▸ **DATA FOR THE TASK**:
(** * WeensyOS handout kernel (kernels1/kernel.cc): shallow embedding

    The kernel of [src/kernels1/kernel.cc] is embedded as executable
    functions over an explicit kernel state.  Every C function of the file
    becomes a computation in a small state-and-outcome monad [K]; a fatal
    [assert]/[panic], the transfer of the CPU to a process
    ([exception_return]) and the endless loop of [schedule] are outcomes of
    their own, so that "does not return" is visible in the types.

    The headers [kernel.hh], [k-vmiter.hh], [x86-64.h] and [lib.hh] are not
    part of the sources at hand.  Their constants are the fields of a
    configuration [Config]; their few helpers are modelled where they are
    used and say so. *)

From Stdlib Require Import ZArith Lia Bool.
From stdpp Require Import base option list gmap strings.

Local Open Scope Z_scope.

(** ** Machine integers and arrays *)

(** [uintptr_t], [size_t] and [unsigned long] arithmetic wraps at 2^64. *)
Definition wrap64 (z : Z) : Z := z mod 2 ^ 64.

(** [round_down(x, m)] of [lib.hh]: the largest multiple of [m] that is
    at most [x]. *)
Definition round_down (x m : Z) : Z := x - x mod m.

(** C arrays are indexed by integers; an index outside the array has no
    element (the access is undefined behaviour in C). *)
Definition zlookup {A : Type} (l : list A) (i : Z) : option A :=
  if 0 <=? i then l !! Z.to_nat i else None.

Definition zinsert {A : Type} (i : Z) (x : A) (l : list A) : list A :=
  <[Z.to_nat i := x]> l.

(** ** Data model *)

(** [procstate_t] of [kernel.hh]. *)
Inductive procstate : Type := P_FREE | P_RUNNABLE | P_BLOCKED | P_FAULTED.

Definition procstate_eqb (a b : procstate) : bool :=
  match a, b with
  | P_FREE, P_FREE | P_RUNNABLE, P_RUNNABLE
  | P_BLOCKED, P_BLOCKED | P_FAULTED, P_FAULTED => true
  | _, _ => false
  end.
(* ===== verification/_CoqProject ===== *)
-Q . S2P
Prelude.v
Memory.v
Machine.v
Bytes.v
Lists.v
Strings.v
ReadOnly.v
Fdt.v
FdtRo.v
FdtRw.v
FdtSw.v
FdtOverlay.v
FdtProofs.v
FdtLookup.v
FdtPath.v
FdtSpec.v
FdtSwProofs.v
FdtFinish.v
FdtCreate.v
FdtReadBack.v
FdtSwSpec.v
FdtEdit.v
Hal.v
Qsort.v
DevMemory.v
Lock.v
DeviceIo.v
Ring.v
Spin.v
Console.v
Csr.v
Sbi.v
Bootmem.v
Buddy.v
BuddyMem.v
BuddyInv.v
BuddyProofs.v
PageAlloc.v
Object.v
ObjectInv.v
ObjectProofs.v
Vmem.v
PageTable.v
VmemProofs.v
UserCopy.v
Reap.v
MmuSpec.v
BuddyInit.v
Kmem.v
Heap.v
Proc.v
Trap.v
Plic.v
Uart.v
Virtio.v
Device.v
Main.v
ProcProofs.v
ProcHold.v
ProcExit.v
ProcSleep.v
UartProofs.v
ProcSpec.v
SchedSpec.v
SleepSpec.v
TrapProofs.v
TrapSpec.v
IrqProofs.v
Sample.v
BuddySpec.v
ObjectSpec.v
VmemSpec.v
HeapSpec.v
UartSpec.v
IrqSpec.v
(** Disjoint bits: [|] is [+]. *)
Lemma lor_add_disjoint a b n :
  0 <= n -> 0 <= b < 2 ^ n -> a mod 2 ^ n = 0 -> a |l b = a + b.
Proof.
  intros Hn Hb Ha. pose proof (Z.add_lor_land a b) as E.
  enough (Z.land a b = 0) by lia.
  apply Z.bits_inj'. intros i Hi. rewrite Z.land_spec, Z.bits_0.
  destruct (Z.lt_ge_cases i n).
  - rewrite (Z.div_mod a (2 ^ n)) by (pose proof (pow2_pos n Hn); lia).
    rewrite Ha, Z.add_0_r, Z.mul_comm, Z.mul_pow2_bits_low by done. done.
  - rewrite <- (Z.mod_small b (2 ^ n)) by done.
    rewrite Z.mod_pow2_bits_high by lia. by rewrite andb_false_r.
Qed.

(** Flipping bit [n] of a multiple of [2^n]: the buddy of a block. *)
Lemma lxor_pow2_clear x n :
  0 <= n -> Z.even (x / 2 ^ n) = true -> x ^l 2 ^ n = x + 2 ^ n.
Proof.
  intros Hn He. rewrite Z.add_nocarry_lxor; [done|].
  apply Z.bits_inj'. intros i Hi. rewrite Z.land_spec, Z.bits_0.
  rewrite Z.pow2_bits_eqb by done. destruct (Z.eqb_spec n i) as [->|]; [|by rewrite andb_false_r].
  rewrite andb_true_r. rewrite Z.testbit_odd, Z.shiftr_div_pow2 by done.
  by rewrite <- Z.negb_even, He.
Qed.

Lemma lxor_pow2 x n :
  0 <= n -> x ^l 2 ^ n = if Z.even (x / 2 ^ n) then x + 2 ^ n else x - 2 ^ n.
Proof.
  intros Hn. pose proof (pow2_pos n Hn).
  destruct (Z.even (x / 2 ^ n)) eqn:E; [by apply lxor_pow2_clear|].
  assert (Hy : (x - 2 ^ n) ^l 2 ^ n = x).
  { rewrite lxor_pow2_clear; [lia|done|].
    replace (x - 2 ^ n) with (x + (-1) * 2 ^ n) by lia.
    rewrite Z.div_add, Z.even_add, E by lia. done. }
  rewrite <- Hy at 1. rewrite Z.lxor_assoc, Z.lxor_nilpotent. apply Z.lxor_0_r.
Qed.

▸ **WORK INSTRUCTION**:
Everything from the first line of the records through the line holding "at most [x]. *)" is to be transcribed exactly; leave out all other lines.

▸ **RESULT OF THE EXERCISE**:
(** * WeensyOS handout kernel (kernels1/kernel.cc): shallow embedding

    The kernel of [src/kernels1/kernel.cc] is embedded as executable
    functions over an explicit kernel state.  Every C function of the file
    becomes a computation in a small state-and-outcome monad [K]; a fatal
    [assert]/[panic], the transfer of the CPU to a process
    ([exception_return]) and the endless loop of [schedule] are outcomes of
    their own, so that "does not return" is visible in the types.

    The headers [kernel.hh], [k-vmiter.hh], [x86-64.h] and [lib.hh] are not
    part of the sources at hand.  Their constants are the fields of a
    configuration [Config]; their few helpers are modelled where they are
    used and say so. *)

From Stdlib Require Import ZArith Lia Bool.
From stdpp Require Import base option list gmap strings.

Local Open Scope Z_scope.

(** ** Machine integers and arrays *)

(** [uintptr_t], [size_t] and [unsigned long] arithmetic wraps at 2^64. *)
Definition wrap64 (z : Z) : Z := z mod 2 ^ 64.

(** [round_down(x, m)] of [lib.hh]: the largest multiple of [m] that is
    at most [x]. *)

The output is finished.